RECORD SET:

(** * LearnCC: table format, internal keys and the sharded LRU cache

    A shallow embedding of the code under [db/dbformat.cc], [db/memtable.cc],
    [table/block_builder.cc], [table/filter_block.cc], [table/format.cc],
    [util/cache.cc] and [util/random.h], followed by the properties checked
    against it.

    Conventions.
    - A [Slice] or [std::string] is a [list byte]; a pointer into it is the
      list with the bytes before the pointer dropped.
    - [uint32_t], [uint64_t] and [size_t] values are integers in [Z]; every
      place where the C++ narrows or may wrap is written with [wrap32] or
      [wrap64].
    - A function returns [option] where the C++ has an [assert] or reads
      memory through an unchecked pointer: [None] stands for the failed
      assertion or the access outside the buffer. *)

From Stdlib Require Import ZArith List Lia Bool.
From Stdlib.Strings Require Import Byte.
From stdpp Require Import base option list gmap strings.

Local Open Scope Z_scope.

(* ===================================================================== *)
(** * Part I: the embedding                                               *)
(* ===================================================================== *)

(** ** Machine integers and bytes *)

Definition wrap32 (v : Z) : Z := v mod 2 ^ 32.
Definition wrap64 (v : Z) : Z := v mod 2 ^ 64.

Definition Z_of_byte (b : byte) : Z := Z.of_N (Byte.to_N b).

Definition byte_of_Z (v : Z) : byte :=
  match Byte.of_N (Z.to_N (v mod 256)) with
  | Some b => b
  | None => x00
  end.

#[global] Instance byte_eq_decision : EqDecision byte := Byte.byte_eq_dec.

(** [Slice(data + n, size - n)] and [Slice(data, n)] *)
Definition slice_from (n : Z) (s : list byte) : list byte := drop (Z.to_nat n) s.
Definition slice_to (n : Z) (s : list byte) : list byte := take (Z.to_nat n) s.
Definition size (s : list byte) : Z := Z.of_nat (length s).

(** ** util/coding *)

Module Coding.

(** Modelled from the spec: [util/coding.h] and [util/coding.cc] are not among
    the sources.  The spec fixes the wire format (section 6: all integers
    little-endian, fixed 4-byte and 8-byte fields, varint32 and varint64
    length fields: seven payload bits per byte, least significant group
    first, the high bit set on every byte but the last). *)
Definition EncodeFixed32 (value : Z) : list byte :=
  [ byte_of_Z (Z.land value 255);
    byte_of_Z (Z.land (Z.shiftr value 8) 255);
    byte_of_Z (Z.land (Z.shiftr value 16) 255);
    byte_of_Z (Z.land (Z.shiftr value 24) 255) ].

Definition PutFixed32 (dst : list byte) (value : Z) : list byte :=
  dst ++ EncodeFixed32 value.

(** Modelled from the spec: see [EncodeFixed32]. *)
Definition EncodeFixed64 (value : Z) : list byte :=
  EncodeFixed32 (Z.land value 4294967295) ++ EncodeFixed32 (Z.shiftr value 32).

Definition PutFixed64 (dst : list byte) (value : Z) : list byte :=
  dst ++ EncodeFixed64 value.

(** Modelled from the spec: see [EncodeFixed32].  The pointer argument is the
    list from that pointer on; fewer than four bytes left is a read outside
    the buffer. *)
Definition DecodeFixed32 (ptr : list byte) : option Z :=
  match ptr with
  | b0 :: b1 :: b2 :: b3 :: _ =>
      Some (Z.lor (Z_of_byte b0)
             (Z.lor (Z.shiftl (Z_of_byte b1) 8)
               (Z.lor (Z.shiftl (Z_of_byte b2) 16)
                      (Z.shiftl (Z_of_byte b3) 24))))
  | _ => None
  end.

(** Modelled from the spec: see [EncodeFixed32]. *)
Definition DecodeFixed64 (ptr : list byte) : option Z :=
  lo ← DecodeFixed32 ptr;
  hi ← DecodeFixed32 (drop 4 ptr);
  Some (Z.lor (Z.shiftl hi 32) lo).

(** Modelled from the spec: see [EncodeFixed32].  [more] is the number of
    continuation bytes still allowed: 4 for a 32-bit value, 9 for a 64-bit
    one. *)
Fixpoint EncodeVarint (more : nat) (v : Z) : list byte :=
  match more with
  | O => [byte_of_Z v]
  | S more' =>
      if v <? 128 then [byte_of_Z v]
      else byte_of_Z (Z.lor (Z.land v 127) 128) :: EncodeVarint more' (Z.shiftr v 7)
  end.

Definition EncodeVarint32 (v : Z) : list byte := EncodeVarint 4 v.
Definition EncodeVarint64 (v : Z) : list byte := EncodeVarint 9 v.

Definition PutVarint32 (dst : list byte) (v : Z) : list byte :=
  dst ++ EncodeVarint32 v.
Definition PutVarint64 (dst : list byte) (v : Z) : list byte :=
  dst ++ EncodeVarint64 v.

(** Modelled from the spec: see [EncodeFixed32].  The decoding loop: [n]
    bytes may still be read, [shift] is the position of the next group and
    [result] the bits gathered so far; [wrap] is the width of the result.
    The answer is the value and the input after the bytes consumed. *)
Fixpoint GetVarintPtr (wrap : Z -> Z) (n : nat) (shift result : Z) (p : list byte)
  : option (Z * list byte) :=
  match n with
  | O => None
  | S n' =>
      match p with
      | [] => None
      | b :: p' =>
          let byte := Z_of_byte b in
          if Z.eqb (Z.land byte 128) 0
          then Some (Z.lor result (wrap (Z.shiftl byte shift)), p')
          else GetVarintPtr wrap n' (shift + 7)
                 (Z.lor result (wrap (Z.shiftl (Z.land byte 127) shift))) p'
      end
  end.

(** [bool GetVarint32(Slice* input, uint32_t* value)]: on success the value
    and the advanced input, on failure the input is left as it was. *)
Definition GetVarint32 (input : list byte) : option (Z * list byte) :=
  GetVarintPtr wrap32 5 0 0 input.
Definition GetVarint64 (input : list byte) : option (Z * list byte) :=
  GetVarintPtr wrap64 10 0 0 input.

End Coding.

(** ** db/dbformat *)

Module DBFormat.
Import Coding.

(** The enumeration [ValueType] and the constant [kValueTypeForSeek] are
    declared in [db/dbformat.h], which is not among the sources: the three
    numbers are taken as a parameter.  A [ValueType] is the integer of its
    enumerator. *)
Record ValueTypes : Type := {
  kTypeDeletion : Z;
  kTypeValue : Z;
  kValueTypeForSeek : Z
}.

(** What the sources say about the numbering: the two enumerators are
    different one-byte values (they are the case labels of one [switch] in
    [MemTable::Get], and [AppendInternalKey] stores either in the low byte of
    the tag), and both pass the assertion [t <= kValueTypeForSeek] of
    [PackSequenceAndType]. *)
Definition consistent (vt : ValueTypes) : Prop :=
  kTypeDeletion vt <> kTypeValue vt /\
  0 <= kTypeDeletion vt < 256 /\ 0 <= kTypeValue vt < 256 /\
  0 <= kValueTypeForSeek vt < 256 /\
  kTypeDeletion vt <= kValueTypeForSeek vt /\
  kTypeValue vt <= kValueTypeForSeek vt.

(** The numbering of leveldb's header, to run the definitions on. *)
Definition leveldb_types : ValueTypes :=
  {| kTypeDeletion := 0; kTypeValue := 1; kValueTypeForSeek := 1 |}.

(** Modelled from the spec: [kMaxSequenceNumber] is defined in
    [db/dbformat.h], which is not among the sources; section 3 gives the
    sequence number 56 bits, with maximum [2^56 - 1]. *)
Definition kMaxSequenceNumber : Z := Z.shiftl 1 56 - 1.

Record ParsedInternalKey : Type := {
  user_key : list byte;
  sequence : Z;         (* SequenceNumber, a uint64_t *)
  type : Z              (* ValueType *)
}.

(** Modelled from the spec: [ExtractUserKey] is defined in [db/dbformat.h],
    which is not among the sources: the internal key without its 8-byte
    suffix (section 3), with the assertion that there are 8 bytes to cut. *)
Definition ExtractUserKey (internal_key : list byte) : option (list byte) :=
  if negb (8 <=? size internal_key) then None (* assert *)
  else Some (slice_to (size internal_key - 8) internal_key).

TASK: Every record shown above should be written out again exactly.

ANSWER SECTION:
(** * LearnCC: table format, internal keys and the sharded LRU cache

    A shallow embedding of the code under [db/dbformat.cc], [db/memtable.cc],
    [table/block_builder.cc], [table/filter_block.cc], [table/format.cc],
    [util/cache.cc] and [util/random.h], followed by the properties checked
    against it.

    Conventions.
    - A [Slice] or [std::string] is a [list byte]; a pointer into it is the
      list with the bytes before the pointer dropped.
    - [uint32_t], [uint64_t] and [size_t] values are integers in [Z]; every
      place where the C++ narrows or may wrap is written with [wrap32] or
      [wrap64].
    - A function returns [option] where the C++ has an [assert] or reads
      memory through an unchecked pointer: [None] stands for the failed
      assertion or the access outside the buffer. *)

From Stdlib Require Import ZArith List Lia Bool.
From Stdlib.Strings Require Import Byte.
From stdpp Require Import base option list gmap strings.

Local Open Scope Z_scope.

(* ===================================================================== *)
(** * Part I: the embedding                                               *)
(* ===================================================================== *)

(** ** Machine integers and bytes *)

Definition wrap32 (v : Z) : Z := v mod 2 ^ 32.
Definition wrap64 (v : Z) : Z := v mod 2 ^ 64.

Definition Z_of_byte (b : byte) : Z := Z.of_N (Byte.to_N b).

Definition byte_of_Z (v : Z) : byte :=
  match Byte.of_N (Z.to_N (v mod 256)) with
  | Some b => b
  | None => x00
  end.

#[global] Instance byte_eq_decision : EqDecision byte := Byte.byte_eq_dec.

(** [Slice(data + n, size - n)] and [Slice(data, n)] *)
Definition slice_from (n : Z) (s : list byte) : list byte := drop (Z.to_nat n) s.
Definition slice_to (n : Z) (s : list byte) : list byte := take (Z.to_nat n) s.
Definition size (s : list byte) : Z := Z.of_nat (length s).

(** ** util/coding *)

Module Coding.

(** Modelled from the spec: [util/coding.h] and [util/coding.cc] are not among
    the sources.  The spec fixes the wire format (section 6: all integers
    little-endian, fixed 4-byte and 8-byte fields, varint32 and varint64
    length fields: seven payload bits per byte, least significant group
    first, the high bit set on every byte but the last). *)
Definition EncodeFixed32 (value : Z) : list byte :=
  [ byte_of_Z (Z.land value 255);
    byte_of_Z (Z.land (Z.shiftr value 8) 255);
    byte_of_Z (Z.land (Z.shiftr value 16) 255);
    byte_of_Z (Z.land (Z.shiftr value 24) 255) ].

Definition PutFixed32 (dst : list byte) (value : Z) : list byte :=
  dst ++ EncodeFixed32 value.

(** Modelled from the spec: see [EncodeFixed32]. *)
Definition EncodeFixed64 (value : Z) : list byte :=
  EncodeFixed32 (Z.land value 4294967295) ++ EncodeFixed32 (Z.shiftr value 32).

Definition PutFixed64 (dst : list byte) (value : Z) : list byte :=
  dst ++ EncodeFixed64 value.

(** Modelled from the spec: see [EncodeFixed32].  The pointer argument is the
    list from that pointer on; fewer than four bytes left is a read outside
    the buffer. *)
Definition DecodeFixed32 (ptr : list byte) : option Z :=
  match ptr with
  | b0 :: b1 :: b2 :: b3 :: _ =>
      Some (Z.lor (Z_of_byte b0)
             (Z.lor (Z.shiftl (Z_of_byte b1) 8)
               (Z.lor (Z.shiftl (Z_of_byte b2) 16)
                      (Z.shiftl (Z_of_byte b3) 24))))
  | _ => None
  end.

(** Modelled from the spec: see [EncodeFixed32]. *)
Definition DecodeFixed64 (ptr : list byte) : option Z :=
  lo ← DecodeFixed32 ptr;
  hi ← DecodeFixed32 (drop 4 ptr);
  Some (Z.lor (Z.shiftl hi 32) lo).

(** Modelled from the spec: see [EncodeFixed32].  [more] is the number of
    continuation bytes still allowed: 4 for a 32-bit value, 9 for a 64-bit
    one. *)
Fixpoint EncodeVarint (more : nat) (v : Z) : list byte :=
  match more with
  | O => [byte_of_Z v]
  | S more' =>
      if v <? 128 then [byte_of_Z v]
      else byte_of_Z (Z.lor (Z.land v 127) 128) :: EncodeVarint more' (Z.shiftr v 7)
  end.

Definition EncodeVarint32 (v : Z) : list byte := EncodeVarint 4 v.
Definition EncodeVarint64 (v : Z) : list byte := EncodeVarint 9 v.

Definition PutVarint32 (dst : list byte) (v : Z) : list byte :=
  dst ++ EncodeVarint32 v.
Definition PutVarint64 (dst : list byte) (v : Z) : list byte :=
  dst ++ EncodeVarint64 v.

(** Modelled from the spec: see [EncodeFixed32].  The decoding loop: [n]
    bytes may still be read, [shift] is the position of the next group and
    [result] the bits gathered so far; [wrap] is the width of the result.
    The answer is the value and the input after the bytes consumed. *)
Fixpoint GetVarintPtr (wrap : Z -> Z) (n : nat) (shift result : Z) (p : list byte)
  : option (Z * list byte) :=
  match n with
  | O => None
  | S n' =>
      match p with
      | [] => None
      | b :: p' =>
          let byte := Z_of_byte b in
          if Z.eqb (Z.land byte 128) 0
          then Some (Z.lor result (wrap (Z.shiftl byte shift)), p')
          else GetVarintPtr wrap n' (shift + 7)
                 (Z.lor result (wrap (Z.shiftl (Z.land byte 127) shift))) p'
      end
  end.

(** [bool GetVarint32(Slice* input, uint32_t* value)]: on success the value
    and the advanced input, on failure the input is left as it was. *)
Definition GetVarint32 (input : list byte) : option (Z * list byte) :=
  GetVarintPtr wrap32 5 0 0 input.
Definition GetVarint64 (input : list byte) : option (Z * list byte) :=
  GetVarintPtr wrap64 10 0 0 input.

End Coding.

(** ** db/dbformat *)

Module DBFormat.
Import Coding.

(** The enumeration [ValueType] and the constant [kValueTypeForSeek] are
    declared in [db/dbformat.h], which is not among the sources: the three
    numbers are taken as a parameter.  A [ValueType] is the integer of its
    enumerator. *)
Record ValueTypes : Type := {
  kTypeDeletion : Z;
  kTypeValue : Z;
  kValueTypeForSeek : Z
}.

(** What the sources say about the numbering: the two enumerators are
    different one-byte values (they are the case labels of one [switch] in
    [MemTable::Get], and [AppendInternalKey] stores either in the low byte of
    the tag), and both pass the assertion [t <= kValueTypeForSeek] of
    [PackSequenceAndType]. *)
Definition consistent (vt : ValueTypes) : Prop :=
  kTypeDeletion vt <> kTypeValue vt /\
  0 <= kTypeDeletion vt < 256 /\ 0 <= kTypeValue vt < 256 /\
  0 <= kValueTypeForSeek vt < 256 /\
  kTypeDeletion vt <= kValueTypeForSeek vt /\
  kTypeValue vt <= kValueTypeForSeek vt.

(** The numbering of leveldb's header, to run the definitions on. *)
Definition leveldb_types : ValueTypes :=
  {| kTypeDeletion := 0; kTypeValue := 1; kValueTypeForSeek := 1 |}.

(** Modelled from the spec: [kMaxSequenceNumber] is defined in
    [db/dbformat.h], which is not among the sources; section 3 gives the
    sequence number 56 bits, with maximum [2^56 - 1]. *)
Definition kMaxSequenceNumber : Z := Z.shiftl 1 56 - 1.

Record ParsedInternalKey : Type := {
  user_key : list byte;
  sequence : Z;         (* SequenceNumber, a uint64_t *)
  type : Z              (* ValueType *)
}.

(** Modelled from the spec: [ExtractUserKey] is defined in [db/dbformat.h],
    which is not among the sources: the internal key without its 8-byte
    suffix (section 3), with the assertion that there are 8 bytes to cut. *)
Definition ExtractUserKey (internal_key : list byte) : option (list byte) :=
  if negb (8 <=? size internal_key) then None (* assert *)
  else Some (slice_to (size internal_key - 8) internal_key).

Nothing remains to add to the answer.